Function generate defines how many clusters we want to get. The example is using 2 through the number nr_inputs
The Bounder has 0, 10 which is based on the data, the max number in the data is 8.


# -*- coding: utf-8 -*-

# Clustering for one dimensional data
## http://pythonhosted.org/inspyred/examples.html#ant-colony-optimization
## https://aarongarrett.github.io/inspyred/reference.html#benchmarks-benchmark-optimization-functions

from time import time
from random import Random
import inspyred



data = [4,5,5,8,8,8]

def my_observer(population, num_generations, num_evaluations, args):
    best = max(population)
    print('{0:6} -- {1} : {2}'.format(num_generations, 
                                      best.fitness, 
                                      str(best.candidate)))

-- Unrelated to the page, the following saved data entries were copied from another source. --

(** * weather_app.py: the location and weather pipeline

    A shallow embedding of [weather_app.py]: the three Open-Meteo helper
    functions, the WMO symbol table, the animation rule and the Streamlit
    script that drives them.

    Conventions.
    - A decoded JSON body ([response.json()], the value of [st_folium]) is a
      [json] tree; Python's dynamic checks on it are written out and raise
      the exception Python raises.
    - Python [float] is IEEE binary64, modelled by Rocq's primitive [float].
    - Python [str] is a [string] holding the UTF-8 encoding of the text.
    - The script runs in an [environment] (what each request answers,
      and what pandas makes of a time value that is not an ISO date) and
      threads an [app_state]: the session slot, the Streamlit calls made so
      far and the requests sent so far. *)

From Stdlib Require Import ZArith List String Ascii Bool Lia Floats DecimalString
  DecimalN.
Import ListNotations.
Open Scope string_scope.
Open Scope Z_scope.

(* ------------------------------------------------------------------ *)
(** ** Values and exceptions *)

#[local] Unset Elimination Schemes.
Inductive json : Type :=
| JNull
| JBool (b : bool)
| JInt (n : Z)
| JFloat (f : float)
| JStr (s : string)
| JArr (items : list json)
| JObj (fields : list (string * json)).
#[local] Set Elimination Schemes.

(** The exceptions the script can raise past its [try] blocks.
    [requests.exceptions.RequestException] is not among them: every place
    that can raise it sits in a [try] that catches it (see
    [http_response]). *)
Inductive exn : Type :=
| KeyError (key : json)
| IndexError
| TypeError
| AttributeError
| ValueError
| OverflowError.

Inductive result (A : Type) : Type :=
| Ok (a : A)
| Raise (e : exn).
Arguments Ok {A} a.
Arguments Raise {A} e.

Definition rbind {A B} (r : result A) (k : A -> result B) : result B :=
  match r with
  | Ok a => k a
  | Raise e => Raise e
  end.

(* ------------------------------------------------------------------ *)
(** ** Python operations on decoded JSON *)

Module Py.

(** [d[k]] / [k in d] / [d.get(k, default)] on a dict decoded from JSON:
    the first binding of the key. *)
Fixpoint assoc (k : string) (fields : list (string * json)) : option json :=
  match fields with
  | [] => None
  | (k', v) :: rest => if String.eqb k k' then Some v else assoc k rest
  end.

(** A UTF-8 continuation byte, [10xxxxxx]. *)
Definition is_continuation (c : ascii) : bool :=
  let n := Z.of_nat (nat_of_ascii c) in (128 <=? n) && (n <? 192).

(** The code points of a string, each as the string of its bytes. *)
Fixpoint codepoints (s : string) : list string :=
  match s with
  | EmptyString => []
  | String c rest =>
      match codepoints rest with
      | [] => [String c EmptyString]
      | cp :: cps =>
          match cp with
          | String c' _ =>
              if is_continuation c' then String c cp :: cps
              else String c EmptyString :: cp :: cps
          | EmptyString => String c EmptyString :: cps
          end
      end
  end.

def generate(random, args):
      nr_inputs = 2
      return [random.uniform(0, 2) for _ in range(nr_inputs)]
    

    
def evaluate(candidates, args):
    
   fitness = []
    
   for cand in candidates:  
     fit=0  
     for d in range(len(data)):
         distance=10000
         for c in cand:
             temp=(data[d]-c)**2
             if temp < distance :
                  distance=temp
         fit=fit + distance
     fitness.append(fit)          
   return fitness  


def main(prng=None, display=False):
    if prng is None:
        prng = Random()
        prng.seed(time()) 
    
   
    
    
   
    ea = inspyred.swarm.PSO(prng)
    ea.observer = my_observer
    ea.terminator = inspyred.ec.terminators.evaluation_termination
    ea.topology = inspyred.swarm.topologies.ring_topology
    final_pop = ea.evolve(generator=generate,
                          evaluator=evaluate, 
                          pop_size=8,
                          bounder=inspyred.ec.Bounder(0, 10),
                          maximize=False,
                          max_evaluations=2000,
                          neighborhood_size=3)
                         

   

if __name__ == '__main__':
    main(display=True)

Output result


 0.6666666666666666 : [8.000000006943864, 4.666666665568784]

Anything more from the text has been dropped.